FRIDAY THE 13TH (1980)

Review by Derrick Carter

Running Time: 1 hour 35 minutes

MPAA Rating: R

Friday13 poster

Directed by: Sean Cunningham

Written by: Victor Miller

Starring: Adrienne King, Betsy Palmer, Jeannine Taylor, Robbi Morgan, Kevin Bacon, Harry Crosby & Laurie Bartram

Before it became a pop culture phenomenon, FRIDAY THE 13TH was merely a title without a script behind it. Filmmaker Sean Cunningham had made a few flops and needed a surefire box office success to pay the bills. So he decided to make a movie called FRIDAY THE 13TH. Through a simple one-page magazine ad, Cunningham was able to garner enough interest to get the movie made…cheaply, I might add. Though Cunningham claims that the hastily written screenplay was based on things that scared you as a child or teenager, it’s clear to anyone with a half-functioning brain that the movie was a cash-in on the slasher formula that John Carpenter’s HALLOWEEN popularized. As it stands, the first FRIDAY THE 13TH is cheap, silly, clichéd fun that’s not technically a good movie, but can be enjoyed as a guilty pleasure or a wave of spooky nostalgia for those who grew up watching the series.


Twenty-one years after the gory double-murder of two promiscuous counselors, Camp Crystal Lake is reopening. Teenagers have been hired on as camp counselors and must renovate cabins before the children arrive in two weeks. It turns out that the teenagers aren’t the only ones in the woods on this gloomy Friday the 13th. Somebody is killing off the potential new counselors left and right. Strong-willed Alice watches as her friends disappear one by one, only to find that she could be the next victim. This is a slasher movie after all and it’s not a particularly complicated one. The plot serves as an excuse for a few jump scares, a number of gory kills, and easy money for the producers.

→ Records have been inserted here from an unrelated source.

(* ===== verification/EngineLife.v ===== *)
(** * The life of the engine

    Sequences of token-manager calls on both planes, revocations and time
    passing, in any order and for any accounts, over any store that keeps the
    contract.  Each call asks the store only for operations [Lineage] admits,
    so its invariants hold of every world the engine reaches. *)

From S2P Require Import Prelude Errors Types Crypto Jwt Redis RedisSession SessionSpec RedisRefine SessionStore Lineage MfaStore Engine TokenManager TokenVerify TokenRotate RotationClaims.

Section life.
Context `{CryptoLaws, Host, Base64, HeaderJson}.
Context `{ClaimsJson DashboardClaims, ClaimsJson PlatformClaims, ClaimsJson MfaTempClaims}.
Context {S U : Type} `{SessionStoreLaws S} `{MfaStore S}.
Context (tm : TokenManagerService).

(** What a call may do to an account: only a sign-in opens a session for it. *)
Inductive EngineEvent : Type := EvSignIn (k : SessionKind) (subject : string) | EvOther.

Inductive engine_call (w : World S U) : EngineEvent -> World S U -> Prop :=
| ec_issue user ip ua mfa proof r w' :
    issue_tokens tm user ip ua mfa proof w = (r, w') ->
    engine_call w (EvSignIn SkDashboard (subject_hash tm SkDashboard (Some (su_tenant_id user)) (su_id user))) w'
| ec_issue_platform admin ip ua mfa r w' :
    issue_platform_tokens tm admin ip ua mfa w = (r, w') ->
    engine_call w (EvSignIn SkPlatform (subject_hash tm SkPlatform None (sp_id admin))) w'
| ec_reissue raw ip ua r w' : reissue_tokens tm raw ip ua w = (r, w') -> engine_call w EvOther w'
| ec_reissue_platform raw ip ua r w' : reissue_platform_tokens tm raw ip ua w = (r, w') -> engine_call w EvOther w'
| ec_revoke k subject h r w' : on_store (revoke_session k subject h) w = (r, w') -> engine_call w EvOther w'
| ec_revoke_all k subject r w' : on_store (revoke_all k subject) w = (r, w') -> engine_call w EvOther w'
| ec_wait ms w' : at_state w' (a_advance ms (stands_for (w_store w))) -> engine_call w EvOther w'.

Inductive engine_life : World S U -> list EngineEvent -> World S U -> Prop :=
| el_nil w : engine_life w [] w
| el_cons w ev w1 evs w' : engine_call w ev w1 -> engine_life w1 evs w' -> engine_life w (ev :: evs) w'.

Definition other_account (k : SessionKind) (subject : string) (ev : EngineEvent) : Prop :=
  match ev with EvSignIn k' s => k' = k -> s <> subject | EvOther => True end.

Definition owner := tm_owner tm.
Definition ttl : Z := tm_refresh_ttl_secs tm.

(** The call ran as operations the contract admits, none of them a sign-in of
    another account than the one its label names. *)
Definition admitted (a : AStore) (ev : EngineEvent) (a' : AStore) : Prop :=
  exists ops, steps owner ttl a ops a' /\
    forall k subject, other_account k subject ev -> Forall (no_sign_in k subject) ops.

Context (Hsv : serviceable (S:=S) tm) (Hgrace : tm_grace_ttl_secs tm <= tm_refresh_ttl_secs tm).

Lemma admitted_none (a : AStore) (ev : EngineEvent) (a' : AStore) : same_sessions a' a -> admitted a ev a'.
Proof. intros Ha. exists []. split; [by constructor | done]. Qed.

Lemma admitted_one (a : AStore) (ev : EngineEvent) (op : Op) (a' : AStore) :
  admissible owner ttl a op -> same_sessions a' (apply ttl op a) ->
  (forall k subject, other_account k subject ev -> no_sign_in k subject op) -> admitted a ev a'.
Proof.
  intros Hadm Ha Hno. exists [op]. split.
  - eapply steps_cons; [by apply step_apply | by constructor].
  - intros k subject He. constructor; [by apply Hno | constructor].
Qed.

Lemma admitted_two (a a1 : AStore) (op1 op2 : Op) (a' : AStore) :
  admissible owner ttl a op1 -> a1 = apply ttl op1 a -> admissible owner ttl a1 op2 ->
  same_sessions a' (apply ttl op2 a1) ->
  (forall k subject, no_sign_in k subject op1 /\ no_sign_in k subject op2) -> admitted a EvOther a'.
Proof.
  intros Hadm -> Hadm2 Ha Hno. exists [op1; op2]. split.
  - eapply steps_cons; [by apply step_apply|]. eapply steps_cons; [by apply step_apply | by constructor].
  - intros k subject _. destruct (Hno k subject). by repeat constructor.
Qed.

(** The rotation asked for keeps the account and family of what it replaces. *)
Lemma rotation_admissible (k : SessionKind) (raw new ip ua : string) (rec : SessionRecord) (now : Z) (a : AStore) :
  (forall rec0 t, a_live a k (redis_hash raw) = Some (rec0, t) -> rec0 = rec) ->
  admissible owner ttl a (OpRotate k (rotation_ro tm k raw new (inherited k rec ip ua now))).
Proof.
  intros Hlive. split_and!; cbn; [done | done | done |]. intros rec0 t Hl. rewrite (Hlive rec0 t Hl).
  destruct k; by split.
Qed.

Lemma dead_rotation (k : SessionKind) (raw : string) (a a1 : AStore) (out : RotateOutcome) :
  a_live a k (redis_hash raw) = None -> dead_rotate k (redis_hash raw) a = (out, a1) ->
  exists op, admissible owner ttl a op /\ a1 = apply ttl op a /\ forall k' s, no_sign_in k' s op.
Proof.
  intros Hl Hd.
  set (ro := rotation_ro tm k raw "" (inherited k {| sr_user_id := ""; sr_tenant_id := None; sr_role := ""; sr_device := "";
    sr_ip := ""; sr_created_at := 0; sr_mfa_enabled := false; sr_mfa_verified := false; sr_family_id := "";
    sr_family_created_at := None |} "" "" 0)).
  exists (OpRotate k ro). split; [|split; [|done]].
  - apply rotation_admissible. intros rec0 t. by rewrite Hl.
  - cbn. rewrite a_rotate_dead by done. change (ro_old_hash ro) with (redis_hash raw). by rewrite Hd.
Qed.

Lemma reissue_admitted (raw ip ua : string) (w w' : World S U) (r : result AuthError RotatedTokens) :
  ready (w_store w) -> reissue_tokens tm raw ip ua w = (r, w') ->
  ready (w_store w') /\ admitted (stands_for (w_store w)) EvOther (stands_for (w_store w')).
Proof.
  intros Hr Hrun. pose proof (reissue_run tm Hsv raw ip ua w w' _ Hr Hrun) as Hc. cbv zeta in Hc.
  set (a := stands_for (w_store w)) in *.
  destruct Hc as [(_ & [Hr' Hs] & _)|[Hrot|[Hrec|[Hreu|(a1 & Hl & Hd & _ & [Hr' Hs] & _)]]]].
  - split; [done|]. by apply admitted_none, equiv_same.
  - destruct Hrot as (rec & now & tk & [t Hl] & _ & _ & _ & [Hr' Hs] & _). split; [done|].
    eapply (admitted_one _ _ (OpRotate SkDashboard (rotation_ro tm SkDashboard raw (issued_refresh w) (inherited SkDashboard rec ip ua now)))).
    + apply rotation_admissible. intros rec0 t0. rewrite Hl. by intros [= <- <-].
    + apply equiv_same. rewrite Hs. cbn. unfold a_rotate. cbn [rotation_ro rotation_of ro_old_hash]. by rewrite Hl.
    + done.
  - destruct Hrec as (rec & a1 & Hl & Hd & i & _ & Hrec). destruct (dead_rotation _ _ _ _ _ Hl Hd) as (op & Hadm & Ha1 & Hno).
    assert (Hone : forall b, at_state w' b -> b = a1 -> ready (w_store w') /\ admitted a EvOther (stands_for (w_store w'))).
    { intros b [Hr' Hs] ->. split; [done|]. eapply admitted_one; [done | by rewrite <-Ha1; apply equiv_same | eauto]. }
    destruct (_ && _); [|by eapply Hone; [apply Hrec|]].
    destruct Hrec as (now' & fresh & Hrec). unfold recovery, a_create_recovered in Hrec. cbv zeta in Hrec.
    set (rec' := inherited SkDashboard rec ip ua now') in *.
    destruct (_ && _) eqn:Hcond; [|by eapply Hone; [apply Hrec|]]. destruct Hrec as ([Hr' Hs] & _). split; [done|].
    eapply (admitted_two _ a1 op (OpRecover SkDashboard (owner SkDashboard rec') (redis_hash fresh) rec')); [done | done | done | | by split; [apply Hno|]].
    apply equiv_same. rewrite Hs. cbn [apply]. unfold a_create_recovered.
    change (owner SkDashboard rec') with (subject_hash tm SkDashboard (sr_tenant_id rec') (sr_user_id rec')). by rewrite Hcond.
  - destruct Hreu as (f & a1 & Hl & Hd & _ & o & _ & [Hr' Hs] & _). split; [done|].
    destruct (dead_rotation _ _ _ _ _ Hl Hd) as (op & Hadm & Ha1 & Hno).
    eapply (admitted_two _ a1 op (OpRevokeFamily SkDashboard f _)); [done | done | done | by apply equiv_same | by split; [apply Hno|]].
  - split; [done|]. destruct (dead_rotation _ _ _ _ _ Hl Hd) as (op & Hadm & Ha1 & Hno).
    eapply admitted_one; [done | by rewrite <-Ha1; apply equiv_same | eauto].
Qed.

Lemma reissue_platform_admitted (raw ip ua : string) (w w' : World S U) (r : result AuthError RotatedTokens) :
  ready (w_store w) -> reissue_platform_tokens tm raw ip ua w = (r, w') ->
  ready (w_store w') /\ admitted (stands_for (w_store w)) EvOther (stands_for (w_store w')).
Proof.
  intros Hr Hrun. set (a := stands_for (w_store w)) in *. assert (Hw : at_state w a) by done.
  destruct (is_refresh_token_shape raw) eqn:Hshape.
  2: { unfold reissue_platform_tokens in Hrun. rewrite Hshape in Hrun. injection Hrun as _ <-. split; [done|]. by apply admitted_none. }
  destruct (a_live a SkPlatform (redis_hash raw)) as [[rec t]|] eqn:Hl.
  - pose proof (ewp_run _ _ _ _ _ (reissue_platform_live_ewp tm raw ip ua w a rec t Hsv Hw Hshape Hl) Hrun) as Hq. cbv beta in Hq.
    destruct (capped tm rec _); cbn [negb] in Hq.
    { destruct Hq as (_ & [Hr' Hs] & _). split; [done|]. by apply admitted_none, equiv_same. }
    destruct Hq as (now & tk & _ & [Hr' Hs] & _). split; [done|].
    eapply (admitted_one _ _ (OpRotate SkPlatform (rotation_ro tm SkPlatform raw (issued_refresh w) (inherited SkPlatform rec ip ua now)))).
    + apply rotation_admissible. intros rec0 t0. rewrite Hl. by intros [= <- <-].
    + apply equiv_same. rewrite Hs. cbn. unfold a_rotate. cbn [rotation_ro rotation_of ro_old_hash]. by rewrite Hl.
    + done.
  - pose proof (ewp_run _ _ _ _ _ (reissue_platform_dead_ewp tm raw ip ua w a Hsv Hw Hshape Hl) Hrun) as Hq. cbv beta in Hq.
    destruct (dead_rotate SkPlatform (redis_hash raw) a) as [out a1] eqn:Hd.
    destruct (dead_rotation _ _ _ _ _ Hl Hd) as (op & Hadm & Ha1 & Hno).
    assert (Hone : forall b, at_state w' b -> b = a1 -> ready (w_store w') /\ admitted a EvOther (stands_for (w_store w'))).
    { intros b [Hr' Hs] ->. split; [done|]. eapply admitted_one; [done | by rewrite <-Ha1; apply equiv_same | eauto]. }
    destruct out as [rec|rec|family|]; [by eapply Hone; [apply Hq|]| | |by eapply Hone; [apply Hq|]].
    + destruct Hq as (i & _ & Hq). destruct (negb _); [|by eapply Hone; [apply Hq|]].
      destruct Hq as (now' & fresh & Hq). unfold admin_recovery, a_create_recovered in Hq. cbv zeta in Hq.
      set (rec' := inherited SkPlatform rec ip ua now') in *.
      destruct (_ && _) eqn:Hcond; [|by eapply Hone; [apply Hq|]]. destruct Hq as ([Hr' Hs] & _). split; [done|].
      eapply (admitted_two _ a1 op (OpRecover SkPlatform (owner SkPlatform rec') (redis_hash fresh) rec')); [done | done | done | | by split; [apply Hno|]].
      apply equiv_same. rewrite Hs. cbn [apply]. unfold a_create_recovered.
      change (owner SkPlatform rec') with (admin_subject tm (sr_user_id rec')). by rewrite Hcond.
    + destruct Hq as (_ & o & _ & [Hr' Hs] & _). split; [done|].
      eapply (admitted_two _ a1 op (OpRevokeFamily SkPlatform family _)); [done | done | done | by apply equiv_same | by split; [apply Hno|]].
Qed.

FRIDAY THE 13TH is recognized as one of the earliest slashers and was made long before the subgenre turned into the ridiculous gorefest that it is today. That’s not to say that FRIDAY THE 13TH isn’t ridiculous or dumb, because it’s very much both. However, it’s not quite the gorefest that some have hyped it up to be. It’s also not a film featuring Jason Voorhees as the killer. Instead, we get someone else in his place and this person lends a lot to the later mythology of the series. My roundabout point is that people without a prior knowledge to exactly what this first entry in the series is will be surprised that it’s not at all what they’re expecting. Though there are plenty of deaths, about half of them occur off-screen with the victims’ bloody corpses seen later on. For the kills we do see, the practical effects by Tom Savini haven’t exactly aged well, but hold a cheesy charm to them. This is especially true of Kevin Bacon’s demise which is easily the most memorable kill of the whole film.


As far as the production values go, Sean Cunningham was aiming for cheap and easy…rather than good and complex. The budget was at just over half a million and that’s very apparent in the poor lighting and amateurish camera quality. The acting is terrible from just about everyone and Betsy Palmer seems embarrassed for her brief appearance (which she admittedly signed up for in order to pay for a new car, thinking that nobody would pay to see the low-budget horror flick). It should also be noted that FRIDAY THE 13TH seems to have invented some of the more annoying slasher movie clichés including dumb victims who you could not give a shit about, a harbinger of death (in the form of an old kook named Crazy Ralph), and people who don’t know how to run from the killer (only to end up tripping several times in a row). This all being said, there’s something intrinsically fun to be gained in watching this silly 1980 slasher flick. It’s stupid, but it’s still enjoyable when taken on its own merits.


FRIDAY THE 13TH is only essential viewing for those who are deep into slasher films or want to see all of the horror classics. Is it a good film? Hell, no. However, it’s an entertaining guilty pleasure for those who grew up with this cash-grab franchise. Those who have the built-in nostalgia factor for this series will always have that special place in their heart for Camp Crystal Lake. I may have bashed this film a bit in this review as a cheap cash-in, but there’s no denying FRIDAY’s influence on the massive outpour of slasher flicks during the 1980s. I have a bit of that special nostalgia in my heart for this silly slasher series (I distinctly remember watching most of them on AMC’s Fear Fridays). FRIDAY THE 13TH is a guilty pleasure, but remains a pleasure nonetheless.